О нет, с нашею Фросей она идти, ясное дело, ни в какое сравнение не могла, не шла.
В глазах у Фроси мерцало сокровище. Она несла и хранила в себе тайну жизни целиком, не усекая, не редуцируя ее в выживально-добывальный стереотип.
Фрося была божия…
У новой же Генкиной пассии, наоборот, – в сознании царствовал иной, увы, более распространенный «уровень экзистенции» – тот уровень и тип, в которых все концы и начала сведены в некий до очевидности отчетливый иероглиф, когда – говоря фигурально – бери лопату пошире да швыряй подальше, вот оно и будет всем, а тебе в особенности, хорошо и прекрасно.
Кру-у-тись!
Страдать, стыдиться чего-то, благоговеть, раскаиваться во грехах-ошибках, жалеть кого-то… Да с какой стати?!

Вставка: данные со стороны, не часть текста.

(** * The streaming response decoder of [pages/Index.tsx]

    A shallow embedding of [streamChat] (src/pages/Index.tsx, lines 27-161):
    the line reassembler, the frame classification, the payload decoding,
    the accumulation of deltas into the last message of the conversation,
    the final flush and the failure paths.

    Text is modelled as JavaScript has it: a string is a sequence of UTF-16
    code units.  A chunk is the text that [decoder.decode(value, {stream:
    true})] returns for one [reader.read()]: the decoder holds back the
    bytes of an incomplete character, so cutting the bytes of a stream
    differently cuts its text differently and changes nothing else.

    The state setters of React are applied in the order in which they are
    called; the model applies each one at once. *)

From Stdlib Require Import Strings.String Strings.Ascii.
From Stdlib Require Import List ZArith NArith Bool Lia Arith.
Import ListNotations.

Set Implicit Arguments.

(* ------------------------------------------------------------------ *)
(** ** JavaScript strings and arrays *)

Module JS.

Definition char := N.
Definition text := list char.

(** An ASCII literal as a JavaScript string. *)
Definition lit (s : string) : text :=
  map N_of_ascii (list_ascii_of_string s).

Definition LF : char := 10%N.
Definition CR : char := 13%N.

Definition text_eq_dec : forall a b : text, {a = b} + {a <> b} :=
  list_eq_dec N.eq_dec.

(** [a === b] on strings. *)
Definition text_eqb (a b : text) : bool :=
  if text_eq_dec a b then true else false.

Section Slice.
Context {A : Type}.

(** The index clamping shared by [String.prototype.slice] and
    [Array.prototype.slice]: a negative index counts from the end. *)
Definition clamp_index (len k : Z) : Z :=
  if (k <? 0)%Z then Z.max (len + k) 0 else Z.min k len.

(** [l.slice(start)] when [stop] is [None], [l.slice(start, stop)]
    otherwise. *)
Definition slice (l : list A) (start : Z) (stop : option Z) : list A :=
  let len := Z.of_nat (length l) in
  let from := clamp_index len start in
  let to := match stop with
            | None => len
            | Some e => clamp_index len e
            end in
  firstn (Z.to_nat (to - from)) (skipn (Z.to_nat from) l).
End Slice.

(** Position of the first occurrence of a code unit. *)
Fixpoint find_index (s : text) (c : char) : option nat :=
  match s with
  | [] => None
  | x :: r => if N.eqb x c then Some 0
              else option_map S (find_index r c)
  end.

(** [s.indexOf(c)] for a one-unit search string: [-1] when absent. *)
Definition indexOf (s : text) (c : char) : Z :=
  match find_index s c with
  | None => (-1)%Z
  | Some i => Z.of_nat i
  end.

Fixpoint startsWith (s p : text) {struct p} : bool :=
  match p, s with
  | [], _ => true
  | _ :: _, [] => false
  | b :: p', a :: s' => N.eqb a b && startsWith s' p'
  end.

Definition endsWith (s p : text) : bool :=
  startsWith (rev s) (rev p).

(** White space and line terminators removed by [String.prototype.trim]. *)
Definition isWhiteSpace (c : char) : bool :=
  ((9 <=? c) && (c <=? 13) || (c =? 32) || (c =? 160) || (c =? 5760)
   || (8192 <=? c) && (c <=? 8202) || (c =? 8232) || (c =? 8233)
   || (c =? 8239) || (c =? 8287) || (c =? 12288) || (c =? 65279))%N.

Fixpoint trimStart (s : text) : text :=
  match s with
  | [] => []
  | c :: r => if isWhiteSpace c then trimStart r else s
  end.

Definition trimEnd (s : text) : text := rev (trimStart (rev s)).

Definition trim (s : text) : text := trimEnd (trimStart s).

(** [s.split(sep)] for a one-unit separator; the empty string splits
    into one empty piece. *)
Fixpoint split (s : text) (sep : char) : list text :=
  match s with
  | [] => [[]]
  | c :: r =>
      if N.eqb c sep then [] :: split r sep
      else match split r sep with
           | h :: t => (c :: h) :: t
           | [] => [[c]]
           end
  end.

End JS.

Import JS.

(* ------------------------------------------------------------------ *)
(** ** Values returned by [JSON.parse] *)

#[local] Set Warnings "-register-all".

(** A number is kept as the literal it was read from: the double that
    [JSON.parse] returns is a function of that literal. *)
Inductive JSValue : Type :=
| JNull
| JBool (b : bool)
| JNumber (literal : text)
| JString (s : text)
| JArray (elements : list JSValue)
| JObject (properties : list (text * JSValue)).

(** The own property [name] of an object built by [JSON.parse]: of two
    members with the same key the later one wins. *)
Fixpoint own_property (properties : list (text * JSValue)) (name : text)
  : option JSValue :=
  match properties with
  | [] => None
  | (k, v) :: rest =>
      match own_property rest name with
      | Some later => Some later
      | None => if text_eqb k name then Some v else None
      end
  end.

(** [v.name] for a value that is neither [null] nor [undefined], for the
    names [choices], [delta] and [content], which no prototype defines.
    [None] is [undefined]. *)
Definition get_property (v : JSValue) (name : text) : option JSValue :=
  match v with
  | JObject properties => own_property properties name
  | _ => None
  end.

(** [v[0]] for a value that is neither [null] nor [undefined]. *)
Definition get_index0 (v : JSValue) : option JSValue :=
  match v with
  | JArray (first :: _) => Some first
  | JString (c :: _) => Some (JString [c])
  | JObject properties => own_property properties (lit "0")
  | _ => None
  end.

(** [parsed.choices?.[0]?.delta?.content].  The outer [None] is the
    TypeError raised by [parsed.choices] when [parsed] is [null]; the inner
    [None] is [undefined].  Each [?.] ends the chain with [undefined]
    when the value on its left is [undefined] or [null]. *)
Definition delta_content (parsed : JSValue) : option (option JSValue) :=
  match parsed with
  | JNull => None
  | _ =>
      Some
        match get_property parsed (lit "choices") with
        | None | Some JNull => None
        | Some choices =>
            match get_index0 choices with
            | None | Some JNull => None
            | Some first =>
                match get_property first (lit "delta") with
                | None | Some JNull => None
                | Some delta => get_property delta (lit "content")
                end
            end
        end
  end.

(* ------------------------------------------------------------------ *)
(** ** The component state and the transport *)

Inductive Role : Type := user | assistant.

Definition Role_eqb (a b : Role) : bool :=
  match a, b with
  | user, user | assistant, assistant => true
  | _, _ => false
  end.
Definition canGoNext (session : Session.t) : bool :=
  (Session.currentGameIndex session <? Z.of_nat (length (Session.games session)) - 1)%Z.

(** The updater of the "previous" button (lines 1250-1254). *)
Definition goPrev (session : Session.t) : Session.t :=
  withCursor session (Session.games session)
    (Z.max 0 (Session.currentGameIndex session - 1)).

(** The "next" button (lines 1265-1277): one step forward, or a new
    round after the last one. *)
Definition nextButton (newId : string) (session : Session.t) : Session.t :=
  if canGoNext session
  then withCursor session (Session.games session)
         (Z.min (Z.of_nat (length (Session.games session)) - 1)
                (Session.currentGameIndex session + 1))
  else addGame newId session.

(** The updater of "Làm lại phiên" (lines 1228-1232). *)
Definition resetSession (newId : string) (session : Session.t) : Session.t :=
  withCursor session [createGame newId] 0.

(** The updater that [updateGame] hands to [updateSession] (lines
    517-520). *)
Definition updateGame (session : Session.t) (gameId : string)
    (updater : Game.t -> Game.t) : Session.t :=
  withCursor session
    (map (fun game => if Game.id game =? gameId then updater game else game)
         (Session.games session))
    (Session.currentGameIndex session).

(** [updateSession] on the list of sessions (line 406). *)
Definition updateSession (sessions : list Session.t) (id : string)
    (updater : Session.t -> Session.t) : list Session.t :=
  map (fun session => if Session.id session =? id then updater session else session)
      sessions.

(** What the session screen does to the list of rounds. *)
Inductive SessionEdit : Type :=
| AddGame (newId : string)
| RemoveGame (gameId : string)
| GoPrev
| NextButton (newId : string)
| ResetSession (newId : string)
| UpdateCurrent (updater : Game.t -> Game.t).

(** Ids made by [makeId()] are new, and an updater spreads its round, so
    it keeps the id. *)
Definition sessionOffered (session : Session.t) (edit : SessionEdit) : Prop :=
  match edit with
  | AddGame newId | NextButton newId =>
      ~ In newId (map Game.id (Session.games session))
  | UpdateCurrent updater => forall game, Game.id (updater game) = Game.id game
  | _ => True
  end.

Definition applySessionEdit (session : Session.t) (edit : SessionEdit) : Session.t :=
  match edit with
  | AddGame newId => addGame newId session
  | RemoveGame gameId => removeGame session gameId
  | GoPrev => goPrev session
  | NextButton newId => nextButton newId session
  | ResetSession newId => resetSession newId session
  | UpdateCurrent updater =>
      match currentGame session with
      | Some game => updateGame session (Game.id game) updater
      | None => session
      end
  end.

(** The rounds have distinct ids and the cursor points at one of them. *)
Definition cursorValid (session : Session.t) : Prop :=
  NoDup (map Game.id (Session.games session))
  /\ (0 <= Session.currentGameIndex session
      < Z.of_nat (length (Session.games session)))%Z.

(** ** Players and sessions as they are created *)

(** [String(n)] for a natural number. *)
Definition String_of_nat (n : nat) : string :=
  NilEmpty.string_of_uint (Nat.to_uint n).

(** [s.padStart(targetLength, fill)] *)
Definition padStart (targetLength : nat) (fill s : string) : string :=
  let fillLen := (targetLength - String.length s)%nat in
  if (fillLen =? 0)%nat || (fill =? "") then s
  else (substring 0 fillLen (String.concat "" (repeat fill fillLen)) ++ s)%string.

Fixpoint mapi_from {A B : Type} (f : A -> nat -> B) (l : list A) (index : nat)
  : list B :=
  match l with
  | [] => []
  | x :: r => f x index :: mapi_from f r (S index)
  end.

(** [l.map((x, index) => f(x, index))] *)
Definition mapi {A B : Type} (f : A -> nat -> B) (l : list A) : list B :=
  mapi_from f l 0.

Section Names.

(** [String.prototype.trim], left abstract: what follows holds whatever
    it removes. *)
Variable trim : string -> string.
Definition sample_person_numbered (id : string) : resource :=
  {| r_id := id; r_type := "Person";
     r_attributes := r_attributes sample_person;
     r_relationships := r_relationships sample_person |}.

Definition sample_page (ids : list string) (next : option string) : page :=
  {| p_data := map sample_person_numbered ids;
     p_included := sample_included;
     p_links := Some next |}.

(** Three pages of two, two and one people. *)
Definition sample_world : world :=
  {| incoming := [
       ok_response (sample_page ["1"; "2"] (Some "https://example.org/page2"));
       ok_response (sample_page ["3"; "4"] (Some "https://example.org/page3"));
       ok_response (sample_page ["5"] None)
     ];
     sent := []; stdout := [];
     files := {[ "pat.yaml" := YamlMapping
                   (list_to_map [("client_id", VStr "app");
                                 ("client_secret", VStr "secret")]) ]} |}.

(** ** HTTP failures on the two read paths *)

Definition diagnostic (status : Z) : string :=
  "Error fetching data: Status code " +:+ pretty status.

(** ** Clearing a team position: step 4 *)

Definition delete_request (auth : value * value)
    (service_type_id team_position_id : string) (assignment : resource)
    : request :=
  {| rq_method := DELETE;
     rq_url := base_url +:+ "/service_types/" +:+ service_type_id
       +:+ "/team_positions/" +:+ team_position_id
       +:+ "/person_team_position_assignments/" +:+ r_id assignment;
     rq_auth := auth; rq_params := [] |}.
(** * NDM-TCP: entropy-aware congestion control, four kernel-module tiers

    Shallow embedding of the four congestion-control modules
    ([ndm_tcp_lkm.c], [ndm_tcp_lkm_optimized.c],
    [ndm_tcp_lkm_optimized_ultra.c], [ndm_tcp_lkm_hyp.c]) and the
    properties of their callbacks.

    Machine integers are [Z] with the C conversions written out; the
    per-connection private area [struct ndm_tcp] is a record, one per tier
    (each tier lives in its own module, as each is its own kernel module);
    arrays are lists updated by index.  The callbacks take the host socket
    [tcp_sock] and the private area and return the updated copies. *)

From Stdlib Require Import ZArith Lia Bool.
From stdpp Require Import base tactics numbers list.

Local Open Scope Z_scope.

(** ** C integer conversions *)

Definition wrap_unsigned (w x : Z) : Z := x mod 2 ^ w.
Definition wrap_signed (w x : Z) : Z := (x + 2 ^ (w - 1)) mod 2 ^ w - 2 ^ (w - 1).

Definition u8 : Z → Z := wrap_unsigned 8.
Definition u16 : Z → Z := wrap_unsigned 16.
Definition u32 : Z → Z := wrap_unsigned 32.
Definition u64 : Z → Z := wrap_unsigned 64.
Definition s8 : Z → Z := wrap_signed 8.
Definition s16 : Z → Z := wrap_signed 16.
Definition s32 : Z → Z := wrap_signed 32.
Definition s64 : Z → Z := wrap_signed 64.

Definition U32_MAX : Z := 4294967295.

(** [a[i]] for an in-range index; the callers keep their indices below the
    array length, the default stands for the out-of-range read that C leaves
    undefined. *)
Definition at_index (l : list Z) (i : Z) : Z := nth (Z.to_nat i) l 0.

(** Indices [0 .. n-1] of a [for (i = 0; i < n; i++)] loop. *)
Definition indices (n : Z) : list Z := seqZ 0 n.
(** * SuperflexPy, [superflexpy/framework/node.py]: the Node class

    A Node owns a list of Units and a parallel list of weights.  It combines
    the output fluxes of its Units ([get_output]), namespaces their parameters
    and states at construction ([__init__]), and resolves addressed look-ups
    into its Units ([get_internal], [call_internal]).

    The embedding is shallow.  Python values are Rocq values, a raised
    exception is the [Raise] case of [result], a [for] loop is [for_each] over
    the list it iterates, and the objects that Units share between Nodes (their
    parameter and state dictionaries) live in an explicit store. *)

From Stdlib Require Import PrimFloat Ascii.
From stdpp Require Import base option list strings gmap.

(** ** Exceptions and results *)

Inductive exception : Type :=
| AttributeError (msg : string)
| IndexError
| KeyError (key : string)
| TypeError
| UnboundLocalError
| OtherError (name : string).

Inductive result (A : Type) : Type :=
| Ok (a : A)
| Raise (e : exception).
Arguments Ok {A} a.
Arguments Raise {A} e.

#[global] Instance result_ret : MRet result := @Ok.
#[global] Instance result_bind : MBind result :=
  λ A B f m, match m with Ok a => f a | Raise e => Raise e end.
#[global] Instance result_fmap : FMap result :=
  λ A B f m, match m with Ok a => Ok (f a) | Raise e => Raise e end.

(** [for x in xs: body], the loop state threaded through the iterations; an
    exception raised by an iteration leaves the loop. *)
Fixpoint for_each {A S : Type} (xs : list A) (body : A → S → result S)
    (s : S) : result S :=
  match xs with
  | [] => Ok s
  | x :: xs' => s' ← body x s; for_each xs' body s'
  end.

(** [l[i]] for a list and a non-negative index. *)
Definition index {A : Type} (l : list A) (i : nat) : result A :=
  match l !! i with
  | Some x => Ok x
  | None => Raise IndexError
  end.

(** [s.split(sep)] for a one-character separator. *)
Fixpoint split (sep : Ascii.ascii) (s : string) : list string :=
  match s with
  | EmptyString => [EmptyString]
  | String c s' =>
      if Ascii.eqb c sep then EmptyString :: split sep s'
      else match split sep s' with
           | [] => [String c EmptyString]
           | x :: xs => String c x :: xs
           end
  end.

(** ** Numbers

    Fluxes and weights are numbers of the numeric library in use (Python
    floats, numpy arrays).  The Node only multiplies a flux by a weight and
    adds fluxes, so the carrier and its operations are an interface. *)
Class Arith (num : Type) : Type := {
  (** the literal [0] of [output.append(0)] *)
  zero : num;
  (** [x + y] *)
  add : num → num → num;
  (** [x * y] for a flux [x] and a scalar [y] *)
  mul : num → num → num;
  (** [x * w] for a flux [x] and a list [w]: not a product the Node is meant
      to form; what it yields is left to the numeric library *)
  mul_list : num → list (option num) → result num
}.

(** Python floats: IEEE 754 binary64.  The int [0] is converted to [0.0]
    when added to a float, and [float * list] raises a [TypeError]. *)
#[global] Instance float_arith : Arith float := {|
  zero := 0%float;
  add := PrimFloat.add;
  mul := PrimFloat.mul;
  mul_list := λ _ _, Raise TypeError
|}.

Section Node.
Context {num : Type} `{!Arith num} {value : Type}.

(** An entry of [weights]. *)
Inductive weight : Type :=
| WFloat (w : num)                (* an instance of [float] *)
| WScalar (w : num)               (* another scalar, such as the int [1] *)
| WList (w : list (option num)).  (* a list; [None] is Python's [None] *)

Definition isinstance_float (w : weight) : bool :=
  match w with
  | WFloat _ => true
  | _ => false
  end.

(** [x * w] *)
Definition mul_weight (x : num) (w : weight) : result num :=
  match w with
  | WFloat y | WScalar y => Ok (mul x y)
  | WList l => mul_list x l
  end.

(** [len(w)] *)
Definition len (w : weight) : result nat :=
  match w with
  | WList l => Ok (length l)
  | _ => Raise TypeError
  end.

(** [w[j]] *)
Definition getitem (w : weight) (j : nat) : result (option num) :=
  match w with
  | WList l => index l j
  | _ => Raise TypeError
  end.

#[local] Set Warnings "-register-all".

(** What [getattr] finds on a Unit: a plain value, or a bound method with
    the text [format] prints for it and its behaviour on keyword
    arguments. *)
Inductive pyobj : Type :=
| Data (v : value)
| Method (text : string) (call : list (string * value) → result pyobj).

(** Modelled from the spec: the Unit class is not part of this file; a Unit
    is the capability contract the Node consumes ([set_input], [get_output],
    [get_internal], [call_internal], [add_prefix_parameters],
    [add_prefix_states], the field [id]).  Its parameter and state
    dictionaries are objects of the store, which the Unit refers to by
    location; [unit_get_output input solve] is what [get_output(solve)]
    returns once [set_input(input)] has been called. *)
Record Unit : Type := {
  unit_id : string;
  parameters : nat;
  states : nat;
  unit_get_output : list num → bool → result (list num);
  unit_getattr : string → option pyobj;
  unit_get_internal : string → string → result pyobj;
  unit_call_internal : string → string → list (string * value) → result pyobj;
  unit_add_prefix_parameters : string → gmap string num → gmap string num;
  unit_add_prefix_states : string → gmap string num → gmap string num
}.

Definition with_dicts (h : Unit) (p s : nat) : Unit :=
  {| unit_id := unit_id h;
     parameters := p;
     states := s;
     unit_get_output := unit_get_output h;
     unit_getattr := unit_getattr h;
     unit_get_internal := unit_get_internal h;
     unit_call_internal := unit_call_internal h;
     unit_add_prefix_parameters := unit_add_prefix_parameters h;
     unit_add_prefix_states := unit_add_prefix_states h |}.

Record Node : Type := {
  id : string;
  _error_message : string;
  _content : list Unit;
  area : num;
  _content_pointer : gmap string nat;
  _weights : list weight;
  input : option (list num)
}.

(** ** The store of shared objects *)

(** Modelled from the spec: [copy(h)] on a Unit gives a shallow alias, which
    refers to the dictionaries of [h]. *)
Definition copy (h : Unit) (σ : list (gmap string num))
    : Unit * list (gmap string num) :=
  (h, σ).

(** Modelled from the spec: [deepcopy(h)] on a Unit gives an exclusive
    duplicate, whose dictionaries are new objects with the contents of those
    of [h]. *)
Definition deepcopy (h : Unit) (σ : list (gmap string num))
    : Unit * list (gmap string num) :=
  (with_dicts h (length σ) (S (length σ)),
   σ ++ [default ∅ (σ !! parameters h); default ∅ (σ !! states h)]).

(** Modelled from the spec: writing and reading one parameter of a Unit. *)
Definition set_parameter (h : Unit) (k : string) (v : num)
    (σ : list (gmap string num)) : list (gmap string num) :=
  alter (insert k v) (parameters h) σ.

Definition get_parameter (h : Unit) (k : string)
    (σ : list (gmap string num)) : option num :=
  d ← σ !! parameters h; d !! k.

(** ** METHODS USED BY THE FRAMEWORK *)

(** [Node.add_prefix_parameters], on the Units [self._content] holds. *)
Definition add_prefix_parameters (self_content : list Unit) (id : string)
    (σ : list (gmap string num)) : list (gmap string num) :=
  foldl (λ σ h, alter (unit_add_prefix_parameters h id) (parameters h) σ)
        σ self_content.

(** [Node.add_prefix_states], on the Units [self._content] holds. *)
Definition add_prefix_states (self_content : list Unit) (id : string)
    (σ : list (gmap string num)) : list (gmap string num) :=
  foldl (λ σ h, alter (unit_add_prefix_states h id) (states h) σ)
        σ self_content.

Definition external_routing (self : Node) (flux : list num) : list num :=
  flux.

Definition _internal_routing (self : Node) (flux : list num) : list num :=
  flux.

(** ** Construction *)

(** [self._error_message], lines 61-62. *)
Definition error_message_for (id : string) : string :=
  ("module : superflexPy, Node : " +:+ id +:+ ",") +:+ " Error message : ".
(** * CiliaSim: the numerical kernel of [jit_functions.py]

    A shallow embedding of the numba-compiled kernel of CiliaSim
    ([polygon_area], [calculate_force_matrix],
    [calculate_boundary_reflection], [hexagonal_grid_layout]) and the
    properties its specification states about it.

    The kernel is written once, over an interface [Scalar] of the
    float64 operations it uses, and read at two instances:
    - [binary64]: Rocq's primitive IEEE 754 binary64 numbers, on which the
      definitions evaluate as the compiled code does;
    - [exact]: the real numbers, the arithmetic the geometric statements
      of the specification are meant in. *)

From Stdlib Require Import Uint63 PrimFloat SpecFloat FloatOps FloatAxioms.
From Stdlib Require Import ZArith List Bool Lia.
From Stdlib Require Import Reals Lra.
Import ListNotations.

Set Implicit Arguments.

(* A decimal literal denotes the nearest binary64 number, as in Python. *)
Set Warnings "-inexact-float".

(** ** Outcomes of a call

    The functions are compiled with [@njit], whose default error model is
    Python's: a scalar division by zero raises [ZeroDivisionError].  Array
    divisions follow NumPy and do not raise. *)

Inductive exn : Type :=
| ZeroDivisionError.

Inductive outcome (A : Type) : Type :=
| Returns (a : A)
| Raises (e : exn).

Arguments Returns {A} a.
Arguments Raises {A} e.

Definition bind {A B : Type} (m : outcome A) (k : A -> outcome B) : outcome B :=
  match m with
  | Returns a => k a
  | Raises e => Raises e
  end.

Notation "x <- m ;; k" := (bind m (fun x => k))
  (at level 61, m at next level, right associativity).

(** ** Machine integers

    The arguments and the integer arithmetic of the compiled functions are
    int64: a result is its value modulo [2^64], as a signed number. *)

Definition wrap64 (z : Z) : Z := ((z + 2 ^ 63) mod 2 ^ 64 - 2 ^ 63)%Z.

(** ** The float64 interface *)

Class Scalar (F : Type) : Type := {
  (** conversion of a machine integer, as in [float(k)] *)
  of_int : Z -> F;
  fadd : F -> F -> F;
  fsub : F -> F -> F;
  fmul : F -> F -> F;
  (** NumPy's division: total, no exception *)
  fdiv : F -> F -> F;
  fneg : F -> F;
  fabs : F -> F;
  fsqrt : F -> F;
  (** [x < y] *)
  flt : F -> F -> bool;
  (** [x == 0.0] *)
  fis_zero : F -> bool;
  (** [int(np.floor(x))] *)
  floor_int : F -> Z
}.

(** The functions [np.pi], [np.cos] and [np.sin]. *)
Class Trig (F : Type) : Type := {
  fpi : F;
  fcos : F -> F;
  fsin : F -> F
}.

(** *** IEEE 754 binary64 *)

Module Binary64.

Definition int64_min : Z := (- 2 ^ 63)%Z.
Definition int64_max : Z := (2 ^ 63 - 1)%Z.

(** An int64 as a float64: [of_uint63] rounds a magnitude below [2^63] to
    nearest, ties to even, and [-2^63] is a float64 itself. *)
Definition of_int (z : Z) : float :=
  let z := wrap64 z in
  if (z =? int64_min)%Z then (-9223372036854775808)%float
  else if (z <? 0)%Z then PrimFloat.opp (PrimFloat.of_uint63 (Uint63.of_Z (- z)))
  else PrimFloat.of_uint63 (Uint63.of_Z z).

Блаженный Августин называет эту внутреннюю программу «жизнью по плоти», а нынешнее время – «быть деловым».
По сути это выбор. Приобретенье «всего мира» ценой обмиранья души. – «А душу свою отщежу…»
Наверняка в башке у Бушилы шевелились какие-то и усомнения, да вот внимать им толком был он не в состоянии.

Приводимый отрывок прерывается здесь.